この緩衝液に塩化マグネシウム濃度が１ｍｏｌ／Ｌとなるように塩化マグネシウムを添加しＡ液とした。

【0077】

陰イオン界面活性剤としてラウリル硫酸ナトリウム５重量％を水に添加しＢ液とした。
Ａ液とＢ液を等量混ぜ合わせｐＨ５の唾液の前処理液を作製した。

【0078】

実施例１と同じ患者の唾液２５０μＬに唾液の前処理液を１００μＬ加えて混合したものを実施例１と同様の免疫クロマトグラフィー法を用いて試験を行った。

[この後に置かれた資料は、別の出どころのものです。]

(* ===== verification/KeyMap.v ===== *)
(** * The interface between the hash map and its clients

    The services keep their objects in an icHashMap keyed by a C string, with
    the key length [(uint16_t) strlen(key)] and object pointers as values.
    [KeyMap] is what they call, [KeyMapLaws] what they rely on: the map stands
    for a list of key/object pairs with distinct keys, in iteration order.
    The hash map of HashMap.v implements it ([hash_key_map] and
    [hash_key_map_laws]); the clients' theorems are proved for any
    implementation. *)

From S2P Require Import Prelude LinkedList LinkedListSpec HashMap HashMapSpec HashMapIter.
Import LinkedList HashMap MapSpec MapIter.

Module KeyMap.

Class KeyMap (M V : Type) := {
  (* hashMapCreate *)
  km_create : M;
  (* hashMapGet(map, key, (uint16_t) strlen(key)) *)
  km_get : M → cstring → outcome (option V);
  (* hashMapContains(map, key, (uint16_t) strlen(key)) *)
  km_contains : M → cstring → outcome bool;
  (* hashMapPut(map, key, (uint16_t) strlen(key), object) *)
  km_put : M → cstring → V → outcome (bool * M);
  (* hashMapDelete with a helper that gets the object *)
  km_delete : M → cstring → outcome (option V * M);
  (* hashMapClear with a helper that gets the objects *)
  km_clear : M → outcome (list V * M);
  (* hashMapCount *)
  km_count : M → Z;
  (* an iteration over all objects *)
  km_foreach : ∀ S : Type, M → (V → S → outcome S) → S → outcome S;
  (* an iteration over all keys and objects *)
  km_iterate : ∀ S : Type, M → (cstring → V → S → outcome S) → S → outcome S;
  (* an iteration whose body may delete the current entry and may stop *)
  km_scan : ∀ S : Type, M → (V → S → outcome (verdict * S)) → S → outcome (S * M)
}.
Arguments km_foreach {M V KeyMap S}.
Arguments km_iterate {M V KeyMap S}.
Arguments km_scan {M V KeyMap S}.

(** The same iteration over a list of pairs: the result and what is kept. *)
Fixpoint scan_pairs {K V S} (body : V → S → outcome (verdict * S)) (es : list (K * V)) (s : S)
    : outcome (S * list (K * V)) :=
  match es with
  | [] => Ok (s, [])
  | e :: es =>
      '(v, s) ← body e.2 s;
      '(s, keep) ← (if v_stop v then Ok (s, es) else scan_pairs body es s);
      Ok (s, if v_delete v then keep else e :: keep)
  end.

(** Keys whose length the 16-bit key length can represent. *)
Definition key_ok (k : cstring) : Prop := strlen k ≤ 65535.

Class KeyMapLaws (M V : Type) `{KeyMap M V} := {
  (* the map holds these pairs, and iterates over them in this order *)
  km_model : M → list (cstring * V) → Prop;
  km_nodup m es : km_model m es → NoDup es.*1;
  km_model_count m es : km_model m es → km_count m = zlen es ∧ zlen es ≤ 65535;
  km_create_law : km_model km_create [];
  km_get_law m es k :
    km_model m es → key_ok k → km_get m k = Ok ((list_to_map es : gmap cstring V) !! k);
  km_contains_law m es k :
    km_model m es → key_ok k → km_contains m k = Ok (bool_decide (k ∈ es.*1));
  km_put_new m es k v :
    km_model m es → key_ok k → k ∉ es.*1 → zlen es < 65535 →
    ∃ m' es', km_put m k v = Ok (true, m') ∧ km_model m' es' ∧ es' ≡ₚ (k, v) :: es;
  km_put_old m es k v :
    km_model m es → key_ok k → k ∈ es.*1 → km_put m k v = Ok (false, m);
  km_delete_absent m es k :
    km_model m es → key_ok k → k ∉ es.*1 → km_delete m k = Ok (None, m);
  km_delete_present m es k v :
    km_model m es → key_ok k → (k, v) ∈ es →
    ∃ m' es', km_delete m k = Ok (Some v, m') ∧ km_model m' es' ∧ es ≡ₚ (k, v) :: es';
  km_clear_law m es :
    km_model m es → ∃ m', km_clear m = Ok (es.*2, m') ∧ km_model m' [];
  km_foreach_law {S} m es (body : V → S → outcome S) s :
    km_model m es → km_foreach m body s = foldM body es.*2 s;
  km_iterate_law {S} m es (body : cstring → V → S → outcome S) s :
    km_model m es → km_iterate m body s = foldM (λ e, body e.1 e.2) es s;
  km_scan_law {S} m es (body : V → S → outcome (verdict * S)) s s' keep :
    km_model m es → scan_pairs body es s = Ok (s', keep) →
    ∃ m', km_scan m body s = Ok (s', m') ∧ km_model m' keep
}.

(** ** The hash map as a keyed map of objects

    Objects are pointers; the key of an object is the string it carries,
    stored with its NUL.  The item heap is part of the map's state. *)

Definition hash_map : Type := gmap addr (mapItem addr) * icHashMap.

Definition key_block (v : addr) (k : cstring) : block := mkBlock v (k ++ [NUL]).
Definition key_length (k : cstring) : Z := u16 (strlen k).

(** The object a destruction helper is called with. *)
Definition helper_value (r : release) : option addr :=
  match r with RelHelper _ v => v | RelFree _ => None end.

Definition helper_values (rel : list release) : list addr := omap helper_value rel.

#[global] Instance hash_key_map : KeyMap hash_map addr := {
  km_create := (∅, hashMapCreate 0 0);
  km_get c k := hashMapGet c.1 (Some c.2) (Some (key_block 1 k)) (key_length k);
  km_contains c k := hashMapContains c.1 (Some c.2) (Some (key_block 1 k)) (key_length k);
  km_put c k v :=
    '(b, ih, m) ← hashMapPut c.1 (Some c.2) (Some (key_block v k)) (key_length k) (Some v);
    m ← of_option m; Ok (b, (ih, m));
  km_delete c k :=
    '(_, rel, ih, m) ← hashMapDelete id c.1 (Some c.2) (Some (key_block 1 k)) (key_length k) true;
    m ← of_option m; Ok (head (helper_values rel), (ih, m));
  km_clear c :=
    '(rel, ih, m) ← hashMapClear id c.1 (Some c.2) true;
    m ← of_option m; Ok (helper_values rel, (ih, m));
  km_count c := hashMapCount (Some c.2);
  km_foreach S c body s :=
    hashMapForEach (Z.to_nat (hm_count c.2)) c.1 c.2 (hashMapIteratorCreate (Some c.2))
      (λ e s, v ← of_option e.2; body v s) s;
  km_iterate S c body s :=
    hashMapForEach (Z.to_nat (hm_count c.2)) c.1 c.2 (hashMapIteratorCreate (Some c.2))
      (λ e s, b ← of_option e.1.1; v ← of_option e.2; body (take (Z.to_nat e.1.2) (b_bytes b)) v s) s;
  km_scan S c body s :=
    '(s, ih, m) ← hashMapScan id (Z.to_nat (hm_count c.2)) true c.1 c.2 (hashMapIteratorCreate (Some c.2))
      (λ e s, v ← of_option e.2; body v s) s;
    Ok (s, (ih, m))
}.

(** The pairs of a map seen through pointers that are not NULL. *)
Definition with_value {V} (e : cstring * V) : cstring * option V := (e.1, Some e.2).

Lemma with_value_keys {V} (es : list (cstring * V)) : (with_value <$> es).*1 = es.*1.
Proof. by rewrite <-list_fmap_compose. Qed.

Lemma perm_with_value {V} (es : list (cstring * V)) (l0 : list (cstring * option V)) k v :
  l0 ≡ₚ (k, Some v) :: (with_value <$> es) → ∃ es', l0 = with_value <$> es' ∧ es' ≡ₚ (k, v) :: es.
Proof.
  intros Hp. change ((k, Some v) :: (with_value <$> es)) with (with_value <$> (k, v) :: es) in Hp.
  apply Permutation_map_inv in Hp as (es' & -> & Hp). by exists es'.
Qed.

Lemma foldM_values {K V S} (body : V → S → outcome S) (es : list (K * V)) s :
  foldM (λ e : K * V, body e.2) es s = foldM body es.*2 s.
Proof. revert s. induction es as [|e es IH]; intros s; [done|]. simpl. destruct (body e.2 s); simpl; auto. Qed.

Section Laws.
Implicit Types (ih : gmap addr (mapItem addr)) (c : hash_map) (es : list (cstring * addr)).

Definition hash_model c es : Prop :=
  ∃ bs, hrepr c.1 c.2 bs ∧ hm_cloned c.2 = false ∧ entries c.1 bs = with_value <$> es.

Lemma model_keys ih es bs : entries ih bs = with_value <$> es → akey ih <$> concat bs = es.*1.
Proof. intros He. by rewrite <-entries_keys, He, with_value_keys. Qed.

Lemma model_lookup ih es bs k :
  entries ih bs = with_value <$> es →
  absmap ih bs !! k = Some <$> (list_to_map es : gmap cstring addr) !! k.
Proof.
  intros He. unfold absmap. rewrite He. clear He bs. induction es as [|[k' v] es IH]; [done|].
  rewrite fmap_cons. simpl. destruct (decide (k' = k)) as [->|Hne].
  - by rewrite !lookup_insert_eq.
  - by rewrite !lookup_insert_ne.
Qed.

Lemma key_block_query v k : key_ok k →
  query (key_block v k) (key_length k) ∧ query_key (key_block v k) (key_length k) = k.
Proof.
  unfold key_ok, key_length, strlen. intros Hk. rewrite u16_small by lia.
  unfold query, query_key. simpl. rewrite length_app, Nat2Z.id, take_app_length. simpl. split; [lia|done].
Qed.

Lemma hash_put_new c es k v :
  hash_model c es → key_ok k → k ∉ es.*1 → zlen es < 65535 →
  ∃ c' es', km_put c k v = Ok (true, c') ∧ hash_model c' es' ∧ es' ≡ₚ (k, v) :: es.
Proof.
  destruct c as [ih m]. intros (bs & Hr & Hc & He) Hk Hn Hl. simpl in *.
  destruct (key_block_query v k Hk) as [Hq Hqk].
  assert (Hlen : zlen (concat bs) = zlen es).
  { apply (f_equal length) in He. unfold entries in He. rewrite !length_fmap in He. lia. }
  destruct (put_new ih m bs (key_block v k) (key_length k) (Some v) Hr Hq)
    as (node & m' & bs' & -> & _ & Hr' & Hp & _ & Hc' & _).
  { rewrite Hqk. apply absmap_None. by rewrite (model_keys ih es). }
  { rewrite (h_count _ _ _ Hr). lia. }
  simpl. rewrite Hqk, He in Hp. apply perm_with_value in Hp as (es' & He' & Hp').
  eexists _, es'. split; [done|]. split; [|done]. exists bs'. split; [done|]. simpl. by rewrite Hc'.
Qed.

Lemma hash_delete c es k v :
  hash_model c es → key_ok k → (k, v) ∈ es →
  ∃ c' es', km_delete c k = Ok (Some v, c') ∧ hash_model c' es' ∧ es ≡ₚ (k, v) :: es'.
Proof.
  destruct c as [ih m]. intros (bs & Hr & Hc & He) Hk Hin. simpl in *.
  destruct (key_block_query 1 k Hk) as [Hq Hqk].
  assert (Hnd : NoDup es.*1) by (rewrite <-(model_keys ih es bs He); by destruct Hr).
  destruct (delete_present id ih m bs (key_block 1 k) (key_length k) true (Some v) Hr Hq)
    as (a & it & m' & bs' & -> & Hit & Hv & _ & Hr' & Hp & _ & Hc' & _).
  { rewrite Hqk, (model_lookup ih es bs k He), (elem_of_list_to_map_1 es k v) by done. done. }
  rewrite Hc in *. simpl. rewrite Hv. simpl. rewrite Hqk, He in Hp.
  symmetry in Hp. apply Permutation_map_inv in Hp as (es0 & He0 & Hp0).
  destruct es0 as [|[k0 v0] es0]; [done|]. simpl in He0. injection He0 as -> -> He0.
  eexists _, es0. split; [done|]. split; [|done]. exists bs'. simpl. split; [done|]. split; [congruence|].
  exact He0.
Qed.
Lemma settled_pause d w w' A F es rest es0 :
  settled w w' A F es rest es0 →
  ∃ p w2, Ok (pause d w') = Ok (p, w2) ∧ (p = Top ∨ p = Delay) ∧ settled w w2 A F es rest es0.
Proof.
  intros Hs. pose proof Hs as (Hf & Ht & Hx & Hz).
  destruct (pause_cases d w' Ht) as [->| ->]; eexists _, _; (split; [done|]); (split; [auto|]); [done|].
  destruct Hf as [[] ?]. by split_and!.
Qed.

Lemma requeue_settled (f : message P → bool) w A F es0 es rest a :
  full w A F es (a :: rest) → threadState (mq w) = MQ_RUNNING → zlen es ≤ zlen es0 →
  ∃ w' F', requeue f a w = Ok w' ∧ settled w w' (A ++ [a]) F' es rest es0.
Proof.
  intros [Hw Hm] Ht Hz. destruct (core_live _ _ _ _ _ a (w_core _ _ _ _ _ Hw)) as [m Ha]; [set_solver|].
  destruct (requeue_spec f w A F es a rest m Hw Ha) as (w' & -> & Hw' & _ & _ & Hc).
  pose proof Hc as [= Hs Hx _ Ht' _]. eexists w', _. split; [done|].
  split_and!; [split; [exact Hw'|by rewrite Hs]|by rewrite Ht'|done|done].
Qed.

抗体反応は全く確認できなかった。
＜比較例２＞

【0079】

０．２ｍｏｌ／Ｌ塩化カリウム５０ｍＬと０．２ｍｏｌ／Ｌ塩酸６．７ｍＬとを混合し、塩酸−塩酸カリウムバッファを作製した。
この緩衝液に塩化アンモニウム濃度が０．５ｍｏｌ／Ｌとなるように塩化アンモニウムを添加しＡ液とした。

【0080】

非イオン性界面活性剤としてポリエチレングリコールモノオクチルフェニルエーテル（和光純薬社製）を水に添加し５重量％の水溶液としたものをＢ液とした。
Ａ液とＢ液を等量混ぜ合わせｐＨ２．２の唾液の前処理液を作製した。

【0081】

実施例１と同じ患者の唾液２５０μＬに唾液の前処理液を１００μＬ加えて混合したものを実施例１と同様の免疫クロマトグラフィー法を用いて試験を行った。抗体反応は全く確認できなかった。
＜比較例３＞

【0082】

０．１ｍｏｌ／Ｌクエン酸２４．３ｍＬと０．２ｍｏｌ／Ｌリン酸水素二ナトリウム２５．７ｍＬを混合し、クエン酸リン酸バッファを作製した。
この緩衝液にリン酸カルシウム濃度が０．５ｍｏｌ／Ｌとなるようにリン酸カルシウムを添加しＡ液とした。

【0083】

非イオン性界面活性剤としてポリエチレングリコールモノオクチルフェニルエーテル（和光純薬社製）を水に添加し１０重量％の水溶液としたものをＢ液とした。
Ａ液とＢ液を等量混ぜ合わせｐＨ５の唾液の前処理液を作製した。

【0084】

実施例１と同じ患者の唾液２５０μＬに唾液の前処理液を１００μＬ加えて混合したものを実施例１と同様の免疫クロマトグラフィー法を用いて試験を行った。抗体反応は全く確認できなかった。